Generational lessons 

It can be rough getting through to young folks about the damages of things fashionable, but maybe a cross-generational reach might work: Maybe their grandparents — specifically their grandmothers — and older aunts and uncles may be able to warn teens about the insidious actions of Big Tobacco.

Older women, early adopters of the then-hip and gender “equalizing” habit of smoking, are struggling in ways not seen before with chronic obstructive pulmonary disease (COPD), the independent, nonpartisan California Healthline news service reported. As Anna Gorman wrote:

COPD traditionally was considered a man’s disease, but it now kills more women in the United States than men. Women account for 58 percent of the 14.7 million people in the U.S. living with the disease and 53 percent of those who die from it, according to the American Lung Association. Nearly 8 percent of women in the U.S. have reported a COPD diagnosis, compared with just under 6 percent of men.

Gorman’s story goes on:

Because COPD is often associated with men, women are frequently diagnosed after the disease is already advanced. Symptoms of COPD include a chronic cough, wheezing, tightening of the chest and shortness of breath. There is no cure for COPD, but its progression can be slowed. The most important thing a patient can do after a COPD diagnosis is to stop smoking.

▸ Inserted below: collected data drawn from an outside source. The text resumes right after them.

Lemma sort_key_leading_digits (x : str) :
  sort_key x = match take_while isdecimal x with
               | [] => 999
               | d => int d
               end.
Proof.
  unfold sort_key. rewrite re_match_number.
  destruct (take_while isdecimal x); reflexivity.
Qed.

Lemma sort_key_numbered (x : str) :
  numbered x = true -> sort_key x = int (take_while isdecimal x).
Proof.
  unfold numbered. rewrite sort_key_leading_digits.
  destruct (take_while isdecimal x); [discriminate | reflexivity].
Qed.

Lemma sort_key_unnumbered (x : str) : numbered x = false -> sort_key x = 999.
Proof.
  unfold numbered. rewrite sort_key_leading_digits.
  destruct (take_while isdecimal x); [reflexivity | discriminate].
Qed.

(** A name that starts with digits and a dot: the digits are the leading
    run of the name, and of any string the name starts. *)
Lemma leading_digits_before_dot (d tail : str) :
  all_of Digit d -> d <> [] ->
  take_while isdecimal (d ++ lit "." ++ tail) = d.
Proof.
  intros Hd _. apply take_while_stop; [exact Hd | reflexivity].
Qed.

(** ** [parse_filename], case by case *)

Lemma parse_filename_cases (filename : str) :
  parse_case filename (parse_filename filename).
Proof.
  unfold parse_filename.
  destruct (re_match primary_pattern _) as [m|] eqn:E1.
  - destruct (primary_match_shape _ E1) as [p Hp].
    pose proof Hp as (_ & -> & _). simpl. eapply Parse_primary; eauto.
  - destruct (re_match fallback_pattern _) as [m|] eqn:E2.
    + destruct (fallback_match_shape _ E2) as [p Hp].
      pose proof Hp as (_ & -> & _). simpl. eapply Parse_fallback; eauto.
    + now apply Parse_neither.
Qed.

(** The number [parse_filename] returns is the sort key of the file, and
    the file is a numbered one. *)
Lemma parse_number_is_sort_key (filename : str) (number : Z) title artist year :
  snd (parse_filename filename) = (Some number, title, artist, year) ->
  numbered filename = true /\ number = int (take_while isdecimal filename)
  /\ sort_key filename = number.
Proof.
  intros H.
  assert (L : exists d tail, filename = d ++ lit "." ++ tail
                             /\ all_of Digit d /\ d <> [] /\ number = int d).
  { pose proof (splitext_app filename) as S.
    destruct (parse_filename_cases filename) as [m p _ Hp|m p _ _ Hp|_ _];
      simpl in H; [| |discriminate]; injection H as <- _ _ _.
    - destruct Hp as (Hn & _ & Hd & Hne & _).
      exists (p_number p). eexists. rewrite <- S at 1. rewrite Hn.
      repeat rewrite <- app_assoc. repeat split; eauto.
    - destruct Hp as (Hn & _ & Hd & Hne & _).
      exists (f_number p). eexists. rewrite <- S at 1. rewrite Hn.
      repeat rewrite <- app_assoc. repeat split; eauto. }
  destruct L as (d & tail & -> & Hd & Hne & ->).
  assert (N : numbered (d ++ lit "." ++ tail) = true).
  { unfold numbered. rewrite leading_digits_before_dot by assumption.
    destruct d; [congruence | reflexivity]. }
  split; [exact N|]. rewrite (sort_key_numbered _ N).
  rewrite leading_digits_before_dot by assumption. auto.
Qed.

(** ** [list.sort(key=...)]: sorted, a permutation, stable *)

Section SortFacts.
Variable A : Type.
Variable key : A -> Z.

Let le_key (x y : A) : Prop := key x <= key y.

Lemma insert_by_key_perm (x : A) (l : list A) :
  Permutation (insert_by_key key x l) (x :: l).
Proof.
  induction l as [|y l IH]; simpl; [reflexivity|].
  destruct (key x <=? key y); [reflexivity|].
  rewrite IH. apply perm_swap.
Qed.

Lemma sort_by_key_perm (l : list A) : Permutation (sort_by_key key l) l.
Proof.
  induction l as [|x l IH]; simpl; [reflexivity|].
  rewrite insert_by_key_perm. now constructor.
Qed.

Lemma insert_by_key_sorted (x : A) (l : list A) :
  StronglySorted le_key l -> StronglySorted le_key (insert_by_key key x l).
Proof.
  induction 1 as [|y l Hl IH Hy]; simpl.
  - repeat constructor.
  - destruct (key x <=? key y) eqn:E.
    + apply Z.leb_le in E. constructor; [now constructor|].
      constructor; [exact E|].
      eapply Forall_impl; [|exact Hy]. unfold le_key. intros; lia.
    + apply Z.leb_gt in E. constructor; [exact IH|].
      eapply Permutation_Forall; [symmetry; apply insert_by_key_perm|].
      constructor; [unfold le_key; lia | exact Hy].
Qed.

Lemma sort_by_key_sorted (l : list A) : StronglySorted le_key (sort_by_key key l).
Proof.
  induction l as [|x l IH]; simpl; [constructor | now apply insert_by_key_sorted].
Qed.

(** The elements with a given key come out in the order they went in. *)
Lemma insert_by_key_stable (k : Z) (x : A) (l : list A) :
  filter (fun y => key y =? k) (insert_by_key key x l)
  = filter (fun y => key y =? k) (x :: l).
Proof.
  induction l as [|y l IH]; [reflexivity|].
  cbn [insert_by_key]. destruct (key x <=? key y) eqn:E; [reflexivity|].
  apply Z.leb_gt in E. cbn [filter] in *. rewrite IH.
  destruct (Z.eqb_spec (key x) k), (Z.eqb_spec (key y) k); try reflexivity. lia.
Qed.

Lemma sort_by_key_stable (k : Z) (l : list A) :
  filter (fun y => key y =? k) (sort_by_key key l) = filter (fun y => key y =? k) l.
Proof.
  induction l as [|x l IH]; [reflexivity|].
  cbn [sort_by_key]. rewrite insert_by_key_stable. cbn [filter]. now rewrite IH.
Qed.
End SortFacts.

Lemma processing_order_sorted (listing : list str) :
  StronglySorted (fun f g => sort_key f <= sort_key g) (processing_order listing).
Proof. apply sort_by_key_sorted. Qed.

Lemma In_processing_order (listing : list str) (f : str) :
  In f (processing_order listing) <-> In f listing /\ is_image_file f = true.
Proof.
  unfold processing_order. rewrite <- filter_In. split; apply Permutation_in.
  - apply sort_by_key_perm.
  - symmetry. apply sort_by_key_perm.
Qed.

(** ** The loop *)

Lemma entry_of_parse (filename : str) :
  entry_of filename
  = match snd (parse_filename filename) with
    | (Some number, title, artist, year) =>
        Some {| id := number; filename := filename; artist := artist; year := year;
                url := url_base ++ filename;
                title := if truthy title then title else None |}
    | _ => None
    end.
Proof.
  unfold entry_of, loop_body.
  destruct (parse_filename filename) as [warned [[[[number|] title] artist] year]];
    reflexivity.
Qed.

Lemma entry_of_filename (f : str) (e : ImageEntry) : entry_of f = Some e -> filename e = f.
Proof.
  rewrite entry_of_parse.
  destruct (snd (parse_filename f)) as [[[[number|] title] artist] year];
    [|discriminate].
  now intros [= <-].
Qed.
(** C7.  A message whose type [isMessageTypeValid] rejects makes
    [sendMessage] return normally; the actor object is left exactly as it was
    (state, [past], [future], subscriber list), and the only thing emitted is
    the console diagnostic: no subscriber is called. *)
Theorem unknown_message_is_inert (message : Message) (a : actor_t) :
  isMessageTypeValid (type message) = false ->
  result (sendMessage message a) = Normal tt /\
  after (sendMessage message) a = a /\
  emitted (sendMessage message a)
    = [Warn ("Unknown message type: " ++ type message)%string] /\
  (forall f s, ~ In (Call f s) (emitted (sendMessage message a))).
Proof.
  intros Hinvalid. unfold after, sendMessage. rewrite Hinvalid. simpl.
  repeat split. intros f s [H|[]]. discriminate.
Qed.

(** C9.  For a valid message whose transition is computed, [sendMessage]
    pushes exactly one checkpoint onto [past], empties [future] and calls
    every subscriber with the new state, whatever the handler did.  Under
    the engine's contract for a recipe without edits this covers the handler
    that changes nothing: [past] still grows by one checkpoint (with an empty
    patch list), [future] is still emptied and every subscriber is still
    called, with the unchanged state. *)
Theorem valid_dispatch_always_checkpoints (message : Message) (a : actor_t) :
  isMessageTypeValid (type message) = true ->
  (forall newState patches inversePatches,
     produceWithPatches (state a) (fun draft => handleMessage draft message)
       = Normal (newState, patches, inversePatches) ->
     result (sendMessage message a) = Normal tt /\
     history (after (sendMessage message) a)
       = {| past := push (past (history a)) (Checkpoint.mk newState inversePatches);
            future := [] |} /\
     state (after (sendMessage message) a) = newState /\
     emitted (sendMessage message a) = notifications a newState) /\
  (produce_no_edit ->
   handleMessage (state a) message = Normal (state a) ->
     result (sendMessage message a) = Normal tt /\
     history (after (sendMessage message) a)
       = {| past := push (past (history a)) (Checkpoint.mk (state a) []);
            future := [] |} /\
     state (after (sendMessage message) a) = state a /\
     emitted (sendMessage message a) = notifications a (state a)).
Proof.
  intros Hvalid.
  assert (general : forall newState patches inversePatches,
     produceWithPatches (state a) (fun draft => handleMessage draft message)
       = Normal (newState, patches, inversePatches) ->
     result (sendMessage message a) = Normal tt /\
     history (after (sendMessage message) a)
       = {| past := push (past (history a)) (Checkpoint.mk newState inversePatches);
            future := [] |} /\
     state (after (sendMessage message) a) = newState /\
     emitted (sendMessage message a) = notifications a newState).
  { intros newState patches inversePatches Hproduce. unfold after.
    rewrite (sendMessage_committed _ _ Hvalid Hproduce). simpl. auto. }
  split; [exact general|].
  intros no_edit Hnoop.
  apply (general (state a) [] []).
  apply (no_edit (state a) (fun draft => handleMessage draft message) Hnoop).
Qed.

(** ** Subscribers *)

Lemma subscribe_run (f : Callback) (a : actor_t) :
  (subscribe f : method _) a
  = {| result := Normal (unsubscribe f);
       final := {| id := id a; state := state a;
                   subscribers := push (subscribers a) f;
                   history := history a |};
       emitted := [] |}.
Proof. reflexivity. Qed.

Lemma unsubscribe_run (f : Callback) (a : actor_t) :
  (unsubscribe f : method _) a
  = {| result := Normal tt;
       final := {| id := id a; state := state a;
                   subscribers := filter (fun g => negb (same g f)) (subscribers a);
                   history := history a |};
       emitted := [] |}.
Proof. reflexivity. Qed.

Lemma bind_run {A B} (c : method A) (k : A -> method B) (a : actor_t) (v : A) :
  result (c a) = Normal v ->
  bind c k a
  = {| result := result (k v (final (c a)));
       final := final (k v (final (c a)));
       emitted := emitted (c a) ++ emitted (k v (final (c a))) |}.
Proof. unfold bind. intros ->. reflexivity. Qed.

Lemma subscribeAll_run (callbacks : list Callback) (a : actor_t) :
  (subscribeAll callbacks : method _) a
  = {| result := Normal tt;
       final := {| id := id a; state := state a;
                   subscribers := subscribers a ++ callbacks;
                   history := history a |};
       emitted := [] |}.
Proof.
  unfold subscribeAll. revert a.
  induction callbacks as [|f callbacks IH]; intros a.
  - simpl. unfold ret. rewrite app_nil_r. destruct a; reflexivity.
  - cbn [forEach]. rewrite (bind_run _ _ a (v := tt)) by reflexivity.
    rewrite IH. simpl. unfold push. rewrite <- app_assoc. reflexivity.
Qed.

Lemma invocations_notifications (f : Callback) (a : actor_t) (s : State) :
  invocations f (notifications a s) = registrations f a.
Proof.
  unfold invocations, registrations, notifications.
  induction (subscribers a) as [|g l IH]; simpl.
  - reflexivity.
  - destruct (same g f); simpl; rewrite IH; reflexivity.
Qed.

Lemma registrations_push (f g : Callback) (a : actor_t) (l : list Callback) :
  length (filter (fun h => same h f) (push l g))
  = length (filter (fun h => same h f) l) + (if same g f then 1 else 0).
Proof.
  unfold push. rewrite filter_app, length_app. simpl.
  destruct (same g f); reflexivity.
Qed.

Lemma same_refl (f : Callback) : same f f = true.
Proof. now apply same_spec. Qed.

(** The actor once [callbacks] have been subscribed in order. *)
Local Abbreviation subscribed callbacks a :=
  (after (subscribeAll callbacks : method unit) a).

(** C8.  The callbacks subscribed before a dispatch sit in the subscriber
    array in the order of their [subscribe] calls, after those that were
    there already; a dispatch of a valid message whose transition is computed
    calls the array's entries one after the other in that order, each entry
    once, each with the state the transition reached. *)
Theorem subscriber_fan_out (callbacks : list Callback) (message : Message)
    (a : actor_t) newState patches inversePatches :
  isMessageTypeValid (type message) = true ->
  produceWithPatches (state (subscribed callbacks a))
      (fun draft => handleMessage draft message)
    = Normal (newState, patches, inversePatches) ->
  subscribers (subscribed callbacks a) = subscribers a ++ callbacks /\
  emitted (sendMessage message (subscribed callbacks a))
    = map (fun f => Call f newState) (subscribers a ++ callbacks) /\
  state (after (sendMessage message) (subscribed callbacks a)) = newState /\
  (forall f, invocations f (emitted (sendMessage message (subscribed callbacks a)))
             = registrations f (subscribed callbacks a)).
Proof.
  intros Hvalid Hproduce. unfold after in *.
  rewrite (sendMessage_committed _ _ Hvalid Hproduce). simpl.
  rewrite subscribeAll_run. simpl. repeat split.
  intros f. apply (invocations_notifications f
    {| id := id a; state := state a; subscribers := subscribers a ++ callbacks;
       history := history a |} newState).
Qed.

(** C10.  Unsubscription goes by the identity of the callback.  Every
    [subscribe(f)] adds one more registration of [f], also when [f] is
    registered already, and returns a closure with the same behaviour; a
    dispatch calls [f] once per registration; and running the closure on the
    actor, however many registrations of [f] it holds by then, leaves none
    of them (the other callbacks keep their entries and their order). *)
Theorem unsubscribe_removes_every_registration (f : Callback) (message : Message)
    (a b : actor_t) newState patches inversePatches :
  isMessageTypeValid (type message) = true ->
  produceWithPatches (state b) (fun draft => handleMessage draft message)
    = Normal (newState, patches, inversePatches) ->
  result ((subscribe f : method _) a) = Normal (unsubscribe f) /\
  registrations f (after (subscribe f : method _) a) = S (registrations f a) /\
  invocations f (emitted (sendMessage message b)) = registrations f b /\
  registrations f (after (unsubscribe f : method _) b) = 0 /\
  subscribers (after (unsubscribe f : method _) b)
    = filter (fun g => negb (same g f)) (subscribers b).
Proof.
  intros Hvalid Hproduce. unfold after.
  rewrite (sendMessage_committed _ _ Hvalid Hproduce), subscribe_run, unsubscribe_run.
  simpl. repeat split.
  - unfold registrations. simpl. rewrite (registrations_push f f a), same_refl. lia.
  - apply invocations_notifications.
  - unfold registrations. simpl.
    induction (subscribers b) as [|g l IH]; simpl; [reflexivity|].
    destruct (same g f) eqn:E; simpl; [exact IH|]. rewrite E. exact IH.
Qed.

(** ** What a dispatch records *)

Lemma dispatch_records_reached_state (message : Message) (a : actor_t)
    newState patches inversePatches :
  isMessageTypeValid (type message) = true ->
  produceWithPatches (state a) (fun draft => handleMessage draft message)
    = Normal (newState, patches, inversePatches) ->
  option_map (@Checkpoint.state _ _) (top (past (history (after (sendMessage message) a))))
  = Some (state (after (sendMessage message) a)).
Proof.
  intros Hvalid Hproduce. unfold after, top.
  rewrite (sendMessage_committed _ _ Hvalid Hproduce). simpl.
  rewrite pop_push. reflexivity.
Qed.

End ActorFacts.

(** ** The counter keeps what the theorems assume *)

Lemma counter_produce_propagates : produce_propagates (immer := Counter.immer).
Proof. intros s recipe e H. simpl. rewrite H. reflexivity. Qed.

Lemma counter_produce_no_edit : produce_no_edit (immer := Counter.immer).
Proof. intros s recipe H. simpl. rewrite H, Z.eqb_refl. reflexivity. Qed.

Lemma counter_not_iterable : not_iterable (array_pattern := Counter.array_pattern).
Proof. intros s. now exists Counter.not_iterable_error. Qed.
(** * chemistry_ViT: the chemistry-text rendering engine and its orchestrator

    A shallow embedding of [markdown_converter.py] and [pipeline.py]:
    Python strings are lists of Unicode code points, the [re] calls are
    transcribed as regular-expression terms run by a small backtracking
    matcher, the [while] loops keep their index variables, and the calls to
    the Mistral client are threaded through an explicit trace of events. *)

From Stdlib Require Import String Ascii.
From Stdlib Require Import List NArith ZArith QArith Lia Bool Arith.
Import ListNotations.

Close Scope Q_scope.

Set Implicit Arguments.

(** ** Python strings *)

(** A [str] is a sequence of code points. *)
Definition char := N.
Bind Scope N_scope with char.
Definition str := list char.

Definition str_of (s : string) : str :=
  map N_of_ascii (list_ascii_of_string s).

Definition ch (a : ascii) : char := N_of_ascii a.

(** The two characters that Rocq string literals cannot hold conveniently. *)
Definition NL : char := 10%N.
Definition TAB : char := 9%N.

Definition str_eqb (a b : str) : bool :=
  if list_eq_dec N.eq_dec a b then true else false.

(** [s.startswith(p)] *)
Fixpoint startswith (s p : str) : bool :=
  match p, s with
  | [], _ => true
  | _ :: _, [] => false
  | x :: p', y :: s' => (x =? y)%N && startswith s' p'
  end.

(** [s.endswith(p)] *)
Definition endswith (s p : str) : bool := startswith (rev s) (rev p).

(** [p in s] for strings. *)
Fixpoint contains (s p : str) : bool :=
  startswith s p ||
  match s with
  | [] => false
  | _ :: s' => contains s' p
  end.

(** Python slice bounds: a negative bound counts from the end, and both are
    clipped to the string. *)
Definition slice_bound (n : nat) (i : Z) : nat :=
  if (i <? 0)%Z then Z.to_nat (Z.max 0 (Z.of_nat n + i))
  else Nat.min n (Z.to_nat i).

(** [s[i:j]] *)
Definition slice (s : str) (i j : Z) : str :=
  let a := slice_bound (length s) i in
  let b := slice_bound (length s) j in
  firstn (b - a) (skipn a s).

(** [s[i:j]] for indices already known to be natural numbers. *)
Definition substr (s : str) (i j : nat) : str := firstn (j - i) (skipn i s).

(** [s[i:]] *)
Definition suffix_from (s : str) (i : nat) : str := skipn i s.

(** [s[i]], [None] standing for [IndexError]. *)
Definition char_at (s : str) (i : nat) : option char := nth_error s i.

Fixpoint find_in (c : char) (s : str) (i : nat) : option nat :=
  match s with
  | [] => None
  | x :: s' => if (x =? c)%N then Some i else find_in c s' (S i)
  end.

(** [s.find(c, start)] for a one-character needle; [None] stands for [-1]. *)
Definition str_find (s : str) (c : char) (start : nat) : option nat :=
  find_in c (skipn start s) start.

(** [s.replace(c, empty)] for a one-character needle [c]. *)
Definition remove_char (c : char) (s : str) : str :=
  filter (fun x => negb (x =? c)%N) s.

(** [s.replace(old, new)], left to right over non-overlapping occurrences,
    for a non-empty [old]; [skip] counts the characters of the occurrence
    being replaced that are still to be passed over. *)
Fixpoint replace_go (old new : str) (s : str) (skip : nat) : str :=
  match s with
  | [] => []
  | c :: t =>
      match skip with
      | S k => replace_go old new t k
      | O =>
          if startswith s old
          then new ++ replace_go old new t (length old - 1)
          else c :: replace_go old new t 0
      end
  end.

Definition str_replace (s old new : str) : str := replace_go old new s 0.

Fixpoint split_go (sep : char) (s : str) (cur : str) : list str :=
  match s with
  | [] => [rev cur]
  | c :: t =>
      if (c =? sep)%N then rev cur :: split_go sep t []
      else split_go sep t (c :: cur)
  end.

(** [s.split(sep)] for a one-character separator. *)
Definition str_split (s : str) (sep : char) : list str := split_go sep s [].

(** [sep.join(parts)] *)
Fixpoint str_join (sep : str) (parts : list str) : str :=
  match parts with
  | [] => []
  | [p] => p
  | p :: ps => p ++ sep ++ str_join sep ps
  end.
(** * lal-webhook: admission, metering and eviction over a Redis store

    Shallow embedding of [cmd/webhook/main.go].  The Redis server, the
    go-redis client, [strconv], [net/url] and gin are external libraries:
    Redis commands are modelled by their documented single-key semantics
    on a finite map, [net/url] is a parameter of the handlers, and a
    request body arrives as the result of [ShouldBindJSON]. *)

From Stdlib Require Import ZArith String Ascii List Lia.
From Stdlib Require Import DecimalString DecimalZ DecimalPos.
From stdpp Require Import gmap strings list fin_maps.

Open Scope string_scope.
Open Scope Z_scope.

(** ** Decimal integers: what Redis stores and what [strconv.Atoi] reads *)

Module Strconv.

Definition MinInt64 : Z := - 2 ^ 63.
Definition MaxInt64 : Z := 2 ^ 63 - 1.

Definition in_int64 (z : Z) : bool := (MinInt64 <=? z) && (z <=? MaxInt64).

(** [strconv.Itoa] and Redis's own integer-to-string conversion: the
    canonical decimal numeral. *)
Definition Itoa (z : Z) : string := NilZero.string_of_int (Z.to_int z).

(** Digits only, at least one of them (leading zeros allowed). *)
Definition digits (s : string) : option Z :=
  option_map Z.of_uint (NilZero.uint_of_string s).
Lemma posix_output_file_is_stem_with_format_witness :
  "out" <> ""
  /\ lacks "/" "clip.final" = true /\ lacks "/" "avi" = true
  /\ lacks "." "avi" = true /\ Posix.only_dots "clip.final" = false
  /\ derive_output_file "out" (Some "mp4") "clip.final.avi" = "out/clip.final.mp4"
  /\ derive_output_file "out" (Some "mp4") "/home/me/videos/clip.final.avi"
     = "out/clip.final.mp4".
Proof.
  split; [discriminate |]. repeat (split; [reflexivity |]).
  apply (posix_output_file_is_stem_with_format "out" "/home/me/videos"
           "clip.final" "avi" (Some "mp4")); first [discriminate | reflexivity].
Defined.

(** ** The queries: the cache *)

Lemma call_eqb_refl (c : call) : call_eqb c c = true.
Proof.
  destruct c as [| [e |] | [e |] | |]; cbn; auto using String.eqb_refl.
Qed.

Section Cache.

Variable upper : string -> string.
Variable ffpe_path : string.

Lemma query_keeps (w : query_world) (c c' : call) (cache : list call) :
  existsb (call_eqb c') cache = true ->
  existsb (call_eqb c') (snd (query upper w ffpe_path c cache)) = true.
Proof.
  intros H. unfold query.
  destruct (existsb (call_eqb c) cache); cbn; [exact H |].
  rewrite H. apply orb_true_r.
Qed.

Lemma query_adds (w : query_world) (c : call) (cache : list call) :
  existsb (call_eqb c) (snd (query upper w ffpe_path c cache)) = true.
Proof.
  unfold query. destruct (existsb (call_eqb c) cache) eqn:H; cbn; [exact H |].
  now rewrite call_eqb_refl.
Qed.

Lemma session_keeps (calls : list (query_world * call)) (c' : call) :
  forall cache,
    existsb (call_eqb c') cache = true ->
    existsb (call_eqb c') (snd (session upper ffpe_path calls cache)) = true.
Proof.
  induction calls as [| [w c] calls IH]; intros cache H; [exact H |].
  cbn [session].
  pose proof (query_keeps w c c' cache H) as Hq.
  destruct (query upper w ffpe_path c cache) as [out cache'].
  specialize (IH cache' Hq).
  now destruct (session upper ffpe_path calls cache') as [outs cache''].
Qed.

Lemma session_app (calls calls' : list (query_world * call)) :
  forall cache,
    session upper ffpe_path (calls ++ calls') cache
    = let (outs, cache') := session upper ffpe_path calls cache in
      let (outs', cache'') := session upper ffpe_path calls' cache' in
      (outs ++ outs', cache'').
Proof.
  induction calls as [| [w c] calls IH]; intros cache; cbn [app session].
  - now destruct (session upper ffpe_path calls' cache).
  - destruct (query upper w ffpe_path c cache) as [out cache'].
    rewrite IH.
    destruct (session upper ffpe_path calls cache') as [outs cache''].
    now destruct (session upper ffpe_path calls' cache'') as [outs' cache'''].
Qed.

End Cache.

(** X14.  A query that is called again in the same way runs no command
    and shows nothing, whatever was called in between, whatever the
    executable would answer by then, and also when the first call ended
    in an error.  Passing the encoder by position and by keyword are
    two ways: each runs the command once. *)
Theorem query_runs_once_per_way_of_calling (upper : string -> string)
  (ffpe_path : string) (before between : list (query_world * call))
  (w w' : query_world) (c : call) (cache : list call) :
  (exists outs,
      fst (session upper ffpe_path
             (before ++ (w, c) :: between ++ [(w', c)]) cache)
      = outs ++ [[]])
  /\ forall encoder,
      fst (session upper ffpe_path
             [(w, CodecsKeyword encoder); (w', CodecsPositional encoder)] [])
      = [codecs_body upper w ffpe_path encoder;
         codecs_body upper w' ffpe_path encoder].
Proof.
  split; [| reflexivity].
  rewrite session_app.
  destruct (session upper ffpe_path before cache) as [outs0 cache0].
  cbn [session].
  pose proof (query_adds upper ffpe_path w c cache0) as Hin.
  destruct (query upper w ffpe_path c cache0) as [out1 cache1]. cbn [snd] in Hin.
  rewrite session_app.
  pose proof (session_keeps upper ffpe_path between c cache1 Hin) as Hin'.
  destruct (session upper ffpe_path between cache1) as [outs2 cache2].
  cbn [snd] in Hin'. cbn [session]. unfold query. rewrite Hin'. cbn [fst].
  exists (outs0 ++ out1 :: outs2).
  now rewrite <- app_assoc.
Qed.

(** ** The queries: the features of a codec or a format *)

Lemma contains_app (c : ascii) (a b : string) :
  Text.contains c (a ++ b) = Text.contains c a || Text.contains c b.
Proof.
  induction a as [| x a IH]; cbn; [reflexivity |].
  now rewrite IH, orb_assoc.
Qed.

Lemma features_str_same_letters (a b : string) :
  (forall c, In c ["D"; "E"; "V"; "A"; "S"; "T"; "I"; "L"]%char ->
             Text.contains c a = Text.contains c b) ->
  features_str a = features_str b.
Proof.
  intros H. unfold features_str.
  rewrite !(H _); [reflexivity | ..]; cbn; tauto.
Qed.

(** X15.  The features shown for a codec or a format depend only on
    which of the letters D, E, V, A, S, T, I, L occur in the flags, not
    on where or how often: they are the same for a text and for the text
    read in another order or twice; showing is idempotent, the result is
    at most 16 characters long, and it is empty exactly when none of
    the letters occurs. *)
Theorem features_str_ignores_positions (a b : string) :
  features_str (a ++ b) = features_str (b ++ a)
  /\ features_str (a ++ a) = features_str a
  /\ features_str (features_str a) = features_str a
  /\ (String.length (features_str a) <= 16)%nat
  /\ (features_str a = ""
      <-> forall c, In c ["D"; "E"; "V"; "A"; "S"; "T"; "I"; "L"]%char ->
                    Text.contains c a = false).
Proof.
  split; [| split; [| split; [| split]]].
  - apply features_str_same_letters. intros c _.
    rewrite !contains_app. apply orb_comm.
  - apply features_str_same_letters. intros c _.
    rewrite contains_app. apply orb_diag.
  - apply features_str_same_letters. intros c Hc. unfold features_str.
    destruct (Text.contains "D" a) eqn:HD, (Text.contains "E" a) eqn:HE,
      (Text.contains "V" a) eqn:HV, (Text.contains "A" a) eqn:HA,
      (Text.contains "S" a) eqn:HS, (Text.contains "T" a) eqn:HT,
      (Text.contains "I" a) eqn:HI, (Text.contains "L" a) eqn:HL;
      cbn in Hc;
      repeat (destruct Hc as [<- | Hc]; [cbn; congruence |]);
      destruct Hc.
  - unfold features_str.
    destruct (Text.contains "D" a), (Text.contains "E" a),
      (Text.contains "V" a), (Text.contains "A" a), (Text.contains "S" a),
      (Text.contains "T" a), (Text.contains "I" a), (Text.contains "L" a);
      cbn; lia.
  - split.
    + intros Hempty c Hc. unfold features_str in Hempty.
      destruct (Text.contains "D" a) eqn:HD, (Text.contains "E" a) eqn:HE,
        (Text.contains "V" a) eqn:HV, (Text.contains "A" a) eqn:HA,
        (Text.contains "S" a) eqn:HS, (Text.contains "T" a) eqn:HT,
        (Text.contains "I" a) eqn:HI, (Text.contains "L" a) eqn:HL;
        try discriminate Hempty.
      cbn in Hc. repeat (destruct Hc as [<- | Hc]; [assumption |]). destruct Hc.
    + intros H. unfold features_str.
      rewrite !(H _); [reflexivity | ..]; cbn; tauto.
Qed.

It’s even more key, of course, to never start smoking — and studies increasingly point to vaping as a gateway abuse.

Sugary cereals back in a big way

For those afflicted with COPD and other chronic and increasingly debilitating illnesses, weight gain, overweight, and obesity — due to medications and incapacity to move and exercise — also can be big and bad complications. But these also may be morbidities that start early and on their own, separate and aside.

That, meantime, is another reason to be upset with federal regulators for their seeming whiff for now at the moves by Big Sugar to revive sugary breakfast cereals, products targeted at kids and families. Sales of these products dipped by 11 percent to $9 billion annually as consumers defected to Greek-style yogurts and breakfast bars with higher protein, less fat and calories — and far lower levels of sugar and other sweeteners.

Big Cereal and Big Sugar have decided to fire back, returning with cereals laden with sugar, sweeteners, and chock full of other artificial flavors and colorings.

Kids’ advocates fought long and hard and had made some headway in getting Big Sugar and Big Food to lay off youngsters, if even a little, so that targeted advertising, marketing, and food products wouldn’t harm children’s health by contributing to skyrocketing obesity rates.

Again, FDA Commissioner Gottlieb has talked the talk about how Uncle Sam can step up to help Americans eat better and more nutritiously. But where’s the beef?